►
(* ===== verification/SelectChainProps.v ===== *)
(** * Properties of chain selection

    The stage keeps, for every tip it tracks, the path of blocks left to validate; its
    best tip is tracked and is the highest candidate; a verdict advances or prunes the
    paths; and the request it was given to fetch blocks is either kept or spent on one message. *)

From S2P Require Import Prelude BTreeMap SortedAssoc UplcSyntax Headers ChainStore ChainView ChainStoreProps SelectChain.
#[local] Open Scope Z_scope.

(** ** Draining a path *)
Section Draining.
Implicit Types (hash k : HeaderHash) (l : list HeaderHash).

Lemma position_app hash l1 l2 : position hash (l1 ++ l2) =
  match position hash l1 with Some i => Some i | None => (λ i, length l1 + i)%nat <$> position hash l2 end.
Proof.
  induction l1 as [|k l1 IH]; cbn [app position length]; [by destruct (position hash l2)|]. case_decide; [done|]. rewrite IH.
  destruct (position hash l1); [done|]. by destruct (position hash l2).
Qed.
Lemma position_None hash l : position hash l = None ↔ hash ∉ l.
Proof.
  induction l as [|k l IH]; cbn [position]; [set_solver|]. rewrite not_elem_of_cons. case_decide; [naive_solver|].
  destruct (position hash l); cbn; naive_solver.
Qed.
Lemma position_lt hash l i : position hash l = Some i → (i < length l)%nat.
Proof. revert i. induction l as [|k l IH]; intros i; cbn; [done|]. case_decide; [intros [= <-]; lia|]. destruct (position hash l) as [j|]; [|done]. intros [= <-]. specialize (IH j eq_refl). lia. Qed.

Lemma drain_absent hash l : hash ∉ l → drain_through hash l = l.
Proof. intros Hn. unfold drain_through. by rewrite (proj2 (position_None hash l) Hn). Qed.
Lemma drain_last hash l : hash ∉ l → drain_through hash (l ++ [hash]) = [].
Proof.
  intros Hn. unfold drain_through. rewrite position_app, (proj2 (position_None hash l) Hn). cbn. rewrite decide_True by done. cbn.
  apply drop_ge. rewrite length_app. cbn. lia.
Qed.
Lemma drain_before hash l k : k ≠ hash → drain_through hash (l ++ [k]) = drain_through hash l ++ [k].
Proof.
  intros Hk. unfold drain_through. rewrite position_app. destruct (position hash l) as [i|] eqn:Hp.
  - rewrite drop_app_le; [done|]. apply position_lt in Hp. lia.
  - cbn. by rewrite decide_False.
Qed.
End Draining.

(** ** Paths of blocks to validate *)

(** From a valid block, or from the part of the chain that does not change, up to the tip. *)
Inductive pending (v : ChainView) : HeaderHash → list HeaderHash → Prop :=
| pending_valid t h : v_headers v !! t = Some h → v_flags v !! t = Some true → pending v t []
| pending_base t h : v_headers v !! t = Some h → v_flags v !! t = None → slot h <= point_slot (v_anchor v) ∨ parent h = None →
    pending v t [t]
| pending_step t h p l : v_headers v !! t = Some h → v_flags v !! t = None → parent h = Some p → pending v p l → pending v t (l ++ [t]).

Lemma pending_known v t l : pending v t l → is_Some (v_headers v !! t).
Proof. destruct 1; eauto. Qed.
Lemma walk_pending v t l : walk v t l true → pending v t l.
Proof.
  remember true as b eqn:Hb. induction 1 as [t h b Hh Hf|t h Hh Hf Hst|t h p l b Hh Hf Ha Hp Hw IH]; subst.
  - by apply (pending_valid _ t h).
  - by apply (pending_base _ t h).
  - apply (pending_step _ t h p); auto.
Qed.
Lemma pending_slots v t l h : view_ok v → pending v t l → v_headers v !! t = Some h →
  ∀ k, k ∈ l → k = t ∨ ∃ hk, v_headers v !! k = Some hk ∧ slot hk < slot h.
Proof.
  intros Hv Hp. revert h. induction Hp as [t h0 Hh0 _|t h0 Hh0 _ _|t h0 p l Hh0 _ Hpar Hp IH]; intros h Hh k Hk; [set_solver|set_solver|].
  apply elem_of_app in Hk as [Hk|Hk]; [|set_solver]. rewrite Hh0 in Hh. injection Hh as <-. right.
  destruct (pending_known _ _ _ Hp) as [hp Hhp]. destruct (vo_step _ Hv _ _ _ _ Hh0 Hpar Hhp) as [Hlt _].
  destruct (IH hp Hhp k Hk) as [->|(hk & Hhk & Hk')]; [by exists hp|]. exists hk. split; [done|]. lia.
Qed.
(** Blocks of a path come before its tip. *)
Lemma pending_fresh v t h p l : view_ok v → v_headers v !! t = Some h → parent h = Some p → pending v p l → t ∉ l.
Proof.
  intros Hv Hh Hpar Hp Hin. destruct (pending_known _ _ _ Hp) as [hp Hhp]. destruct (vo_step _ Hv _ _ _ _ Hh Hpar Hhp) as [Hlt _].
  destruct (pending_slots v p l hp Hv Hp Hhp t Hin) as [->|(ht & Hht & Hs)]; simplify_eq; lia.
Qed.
◄
►
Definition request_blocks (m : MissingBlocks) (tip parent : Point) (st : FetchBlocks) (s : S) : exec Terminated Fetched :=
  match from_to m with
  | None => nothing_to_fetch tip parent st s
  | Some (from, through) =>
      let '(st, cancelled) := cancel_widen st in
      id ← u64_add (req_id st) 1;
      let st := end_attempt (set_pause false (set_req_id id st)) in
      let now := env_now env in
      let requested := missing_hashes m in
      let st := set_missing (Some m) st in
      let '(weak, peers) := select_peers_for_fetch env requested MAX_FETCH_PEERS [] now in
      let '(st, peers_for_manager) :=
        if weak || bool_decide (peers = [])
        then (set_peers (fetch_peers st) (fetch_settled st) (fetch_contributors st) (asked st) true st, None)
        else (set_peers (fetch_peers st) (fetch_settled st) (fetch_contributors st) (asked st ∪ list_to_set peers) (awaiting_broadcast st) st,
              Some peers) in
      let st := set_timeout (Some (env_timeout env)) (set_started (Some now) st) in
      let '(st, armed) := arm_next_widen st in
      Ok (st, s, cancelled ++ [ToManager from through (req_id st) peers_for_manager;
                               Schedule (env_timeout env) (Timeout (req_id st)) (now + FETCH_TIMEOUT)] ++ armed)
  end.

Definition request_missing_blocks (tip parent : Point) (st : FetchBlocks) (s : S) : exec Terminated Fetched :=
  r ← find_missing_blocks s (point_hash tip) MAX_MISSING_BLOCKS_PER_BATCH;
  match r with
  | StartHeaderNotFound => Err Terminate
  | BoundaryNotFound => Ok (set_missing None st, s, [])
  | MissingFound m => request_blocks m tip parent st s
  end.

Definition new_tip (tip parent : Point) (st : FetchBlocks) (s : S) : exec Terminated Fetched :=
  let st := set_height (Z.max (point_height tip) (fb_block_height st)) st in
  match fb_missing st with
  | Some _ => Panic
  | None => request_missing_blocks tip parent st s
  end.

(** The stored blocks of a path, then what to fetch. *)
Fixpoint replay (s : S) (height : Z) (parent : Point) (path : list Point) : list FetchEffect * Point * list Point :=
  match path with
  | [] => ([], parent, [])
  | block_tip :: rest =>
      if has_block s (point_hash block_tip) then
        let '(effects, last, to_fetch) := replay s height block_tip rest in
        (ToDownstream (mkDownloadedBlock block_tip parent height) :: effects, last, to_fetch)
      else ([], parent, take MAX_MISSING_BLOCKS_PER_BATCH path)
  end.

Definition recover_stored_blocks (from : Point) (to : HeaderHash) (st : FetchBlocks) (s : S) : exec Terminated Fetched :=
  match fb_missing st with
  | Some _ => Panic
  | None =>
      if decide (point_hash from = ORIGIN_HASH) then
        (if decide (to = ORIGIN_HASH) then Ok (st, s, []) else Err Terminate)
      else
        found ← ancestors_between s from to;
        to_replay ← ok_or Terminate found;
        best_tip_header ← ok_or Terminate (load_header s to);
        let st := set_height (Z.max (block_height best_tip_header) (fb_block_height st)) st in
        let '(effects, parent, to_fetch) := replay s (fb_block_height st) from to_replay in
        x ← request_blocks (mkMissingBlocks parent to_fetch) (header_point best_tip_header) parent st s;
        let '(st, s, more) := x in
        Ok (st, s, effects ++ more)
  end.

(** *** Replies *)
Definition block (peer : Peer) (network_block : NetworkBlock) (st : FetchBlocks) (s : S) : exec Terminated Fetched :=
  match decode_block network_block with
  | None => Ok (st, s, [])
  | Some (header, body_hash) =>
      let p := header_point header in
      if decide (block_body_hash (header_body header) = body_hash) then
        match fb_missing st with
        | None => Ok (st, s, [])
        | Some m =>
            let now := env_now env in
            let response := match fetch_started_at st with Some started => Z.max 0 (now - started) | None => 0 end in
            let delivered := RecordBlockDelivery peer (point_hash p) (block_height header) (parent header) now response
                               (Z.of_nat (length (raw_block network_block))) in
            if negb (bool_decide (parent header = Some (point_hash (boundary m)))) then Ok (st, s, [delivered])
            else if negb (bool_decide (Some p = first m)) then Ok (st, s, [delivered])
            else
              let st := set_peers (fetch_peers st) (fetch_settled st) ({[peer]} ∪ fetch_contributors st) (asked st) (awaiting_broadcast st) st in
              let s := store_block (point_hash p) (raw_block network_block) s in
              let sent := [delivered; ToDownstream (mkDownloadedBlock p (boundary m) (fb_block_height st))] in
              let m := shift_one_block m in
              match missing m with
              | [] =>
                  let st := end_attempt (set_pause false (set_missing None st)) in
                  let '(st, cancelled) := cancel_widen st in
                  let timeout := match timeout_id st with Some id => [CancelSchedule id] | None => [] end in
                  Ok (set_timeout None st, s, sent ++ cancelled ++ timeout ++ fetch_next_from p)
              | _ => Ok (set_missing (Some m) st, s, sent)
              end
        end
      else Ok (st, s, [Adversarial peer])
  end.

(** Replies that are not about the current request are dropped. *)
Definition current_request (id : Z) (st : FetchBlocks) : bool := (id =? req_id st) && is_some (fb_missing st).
◄
### WHAT TO DO
Looking at the data above, return every line from the one with "else if negb" down to the one with "let st := end_attempt (set_pause false (set_missing", exactly and inclusively.

### ANSWER BELOW
            else if negb (bool_decide (Some p = first m)) then Ok (st, s, [delivered])
            else
              let st := set_peers (fetch_peers st) (fetch_settled st) ({[peer]} ∪ fetch_contributors st) (asked st) (awaiting_broadcast st) st in
              let s := store_block (point_hash p) (raw_block network_block) s in
              let sent := [delivered; ToDownstream (mkDownloadedBlock p (boundary m) (fb_block_height st))] in
              let m := shift_one_block m in
              match missing m with
              | [] =>
                  let st := end_attempt (set_pause false (set_missing None st)) in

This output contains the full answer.